Hepatocellular carcinoma (HCC) is a leading cause of cancer-related mortality globally, with limited efficacy of current immunotherapy, particularly anti-PD-1 checkpoint inhibitors, due to frequent resistance. CRKL, an adaptor protein involved in oncogenic signaling, has emerged as a novel mediator of immunotherapy resistance.

Purpose

This review aims to elucidate the molecular and cellular roles of CRKL in HCC, focusing on its contribution to anti-PD-1 resistance via modulation of tumor-associated neutrophils (TANs) and the tumor microenvironment (TME).

Main body of the abstract

CRKL structurally integrates multiple signaling cascades, including PI3K-AKT, JAK-STAT3, and MAPK pathways, promoting tumor survival, immune evasion, and enhanced PD-L1 expression. It regulates TAN recruitment and polarization towards a pro-tumoral N2 phenotype, augmenting immunosuppression through cytokine production and neutrophil extracellular trap (NET) formation. Clinical data link elevated CRKL expression to poor prognosis and decreased responsiveness to anti-PD-1 therapy. Therapeutic strategies targeting CRKL, including small molecule inhibitors and RNA interference, show promise in overcoming resistance. Additionally, modulation of TAN dynamics represents a complementary approach.

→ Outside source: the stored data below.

(** A value of the signed type is not changed. *)
Lemma signed_id w v : 0 < w -> - 2 ^ (w - 1) <= v < 2 ^ (w - 1) -> signed w v = v.
Proof.
  intros Hw Hv. assert (2 ^ w = 2 * 2 ^ (w - 1)) as Hp by (rewrite <-Z.pow_succ_r by lia; f_equal; lia).
  destruct (Z.leb_spec 0 v); [apply signed_small; [done|unfold fits; lia]|]. unfold signed.
  assert (wrap w v = v + 2 ^ w) as ->.
  { unfold wrap. rewrite <-(Z_mod_plus_full v 1), Z.mul_1_l. apply Z.mod_small. lia. }
  rewrite (proj2 (Z.ltb_ge _ _)) by lia. lia.
Qed.

(** ** Bytes *)

Abbreviation bytes := (list byte).

#[export] Instance byte_eq_dec : EqDecision byte := Byte.byte_eq_dec.

#[export] Instance byte_countable : Countable byte.
Proof.
  refine (inj_countable' Byte.to_N (fun n => default x00 (Byte.of_N n)) _).
  intros b. by rewrite Byte.of_to_N.
Defined.

Definition b2z (b : byte) : Z := Z.of_N (Byte.to_N b).

Definition z2b (v : Z) : byte :=
  match Byte.of_N (Z.to_N (v mod 256)) with Some b => b | None => x00 end.

Lemma b2z_range b : 0 <= b2z b < 256.
Proof.
  unfold b2z. pose proof (Byte.to_N_bounded b). lia.
Qed.

Lemma b2z_z2b v : b2z (z2b v) = v mod 256.
Proof.
  unfold z2b, b2z.
  pose proof (Z.mod_pos_bound v 256 ltac:(lia)) as Hb.
  destruct (Byte.of_N (Z.to_N (v mod 256))) as [b|] eqn:E.
  - apply Byte.to_of_N in E. rewrite E. lia.
  - apply Byte.of_N_None_iff in E. lia.
Qed.

Lemma z2b_b2z b : z2b (b2z b) = b.
Proof.
  unfold z2b, b2z.
  pose proof (Byte.to_N_bounded b).
  rewrite Z.mod_small by lia.
  rewrite N2Z.id. by rewrite Byte.of_to_N.
Qed.

Lemma b2z_inj a b : b2z a = b2z b -> a = b.
Proof. intros H. rewrite <-(z2b_b2z a), <-(z2b_b2z b). by f_equal. Qed.

Lemma b2z_z2b_small v : 0 <= v < 256 -> b2z (z2b v) = v.
Proof. intros. rewrite b2z_z2b. by apply Z.mod_small. Qed.

Lemma z2b_mod v : z2b (v mod 256) = z2b v.
Proof. apply b2z_inj. rewrite !b2z_z2b. by rewrite Z.mod_mod. Qed.

(** Little-endian fields of the packed structs (the targets the code supports are
    little-endian, and the wire comments of sdk/types.h say so). *)
Fixpoint le_enc (n : nat) (v : Z) : bytes :=
  match n with
  | O => []
  | S n => z2b v :: le_enc n (v / 256)
  end.
#[export] Instance StoreSyncPayload_ok : CodecOk StoreSyncPayload_codec.
Proof. solve_struct. Qed.


(** ** [HandshakePayload] helpers *)

(** One row written by [strncpy(schemes\[i\], ..., 15)] and its forced terminator. *)
Definition scheme_row (s : string) : bytes := strncpy s (HANDSHAKE_SCHEME_LEN - 1) ++ [x00].

(** A row past [schemes_count]: only its first byte is cleared. *)
Definition clear_row (r : bytes) : bytes := <[0%nat := x00]> r.

Definition set_schemes (sv : list string) (hp : HandshakePayload) : HandshakePayload :=
  let cnt := Nat.min (length sv) HANDSHAKE_MAX_SCHEMES in
  mk_HandshakePayload (hp_user_pubkey hp) (hp_device_pubkey hp) (hp_signature hp)
    (Z.of_nat cnt)
    (map scheme_row (take cnt sv) ++ map clear_row (drop cnt (hp_schemes hp)))
    (hp_core_meta hp).

(** The memory that follows [schemes\[0\]] inside the struct. *)
Definition schemes_region (hp : HandshakePayload) : bytes :=
  concat (hp_schemes hp) ++ cenc CoreMeta_codec (hp_core_meta hp).

(** [out.emplace_back(schemes\[i\])] reads a C string at row [i].  [None] is a read outside
    the object: a row index past the array, or no terminator before the end of the struct. *)
Definition get_scheme (hp : HandshakePayload) (i : nat) : option string :=
  if bool_decide (i < HANDSHAKE_MAX_SCHEMES)%nat then
    let m := drop (HANDSHAKE_SCHEME_LEN * i) (schemes_region hp) in
    if has_nul m then Some (bytes_str (until_nul m)) else None
  else None.

Definition get_schemes (hp : HandshakePayload) : option (list string) :=
  mapM (get_scheme hp) (seq 0 (Z.to_nat (hp_schemes_count hp))).

(** What the peer sees of a scheme name: its C string, cut to 15 bytes. *)
Definition clip_scheme (s : string) : string :=
  bytes_str (take (HANDSHAKE_SCHEME_LEN - 1) (until_nul (str_bytes s))).

(** ** FNV-1a hash of RPC method names; [char] is signed on the supported targets. *)
Definition char_u32 (b : byte) : Z := if b2z b <? 128 then b2z b else b2z b + 2 ^ 32 - 256.

Fixpoint rpc_hash_from (h : Z) (s : bytes) : Z :=
  match s with
  | [] => h
  | b :: s => rpc_hash_from (u32 (Z.lxor h (char_u32 b) * 16777619)) s
  end.

Definition gn_rpc_hash (s : bytes) : Z := rpc_hash_from 2166136261 s.

(** ** Frames: a header followed by its payload *)

Definition HDR_SIZE : nat := csize header_t_codec.

Definition frame_bytes (h : header_t) (payload : bytes) : bytes :=
  cenc header_t_codec h ++ payload.

(** [reinterpret_cast<const header_t*>]: the header view of a buffer of at least 20 bytes. *)
Definition view_header (bs : bytes) : header_t := cdec header_t_codec bs.

Definition header_wf (h : header_t) : Prop := cwf header_t_codec h.

(** ** Lemmas *)

Lemma clear_row_length r : length (clear_row r) = length r.
Proof. apply length_insert. Qed.

Lemma scheme_row_length s : length (scheme_row s) = HANDSHAKE_SCHEME_LEN.
Proof. unfold scheme_row. rewrite length_app, length_strncpy. done. Qed.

Biomarker development integrating CRKL expression and immune parameters holds potential for patient stratification and treatment monitoring.

Short conclusion

CRKL is a pivotal regulator of immunotherapy resistance in HCC by orchestrating oncogenic and immunosuppressive networks involving TANs. Targeting CRKL and TANs offers a transformative avenue to enhance anti-PD-1 efficacy. Future research should prioritize clinical translation, biomarker validation, and combinatorial regimen optimization to address resistance and improve patient outcomes.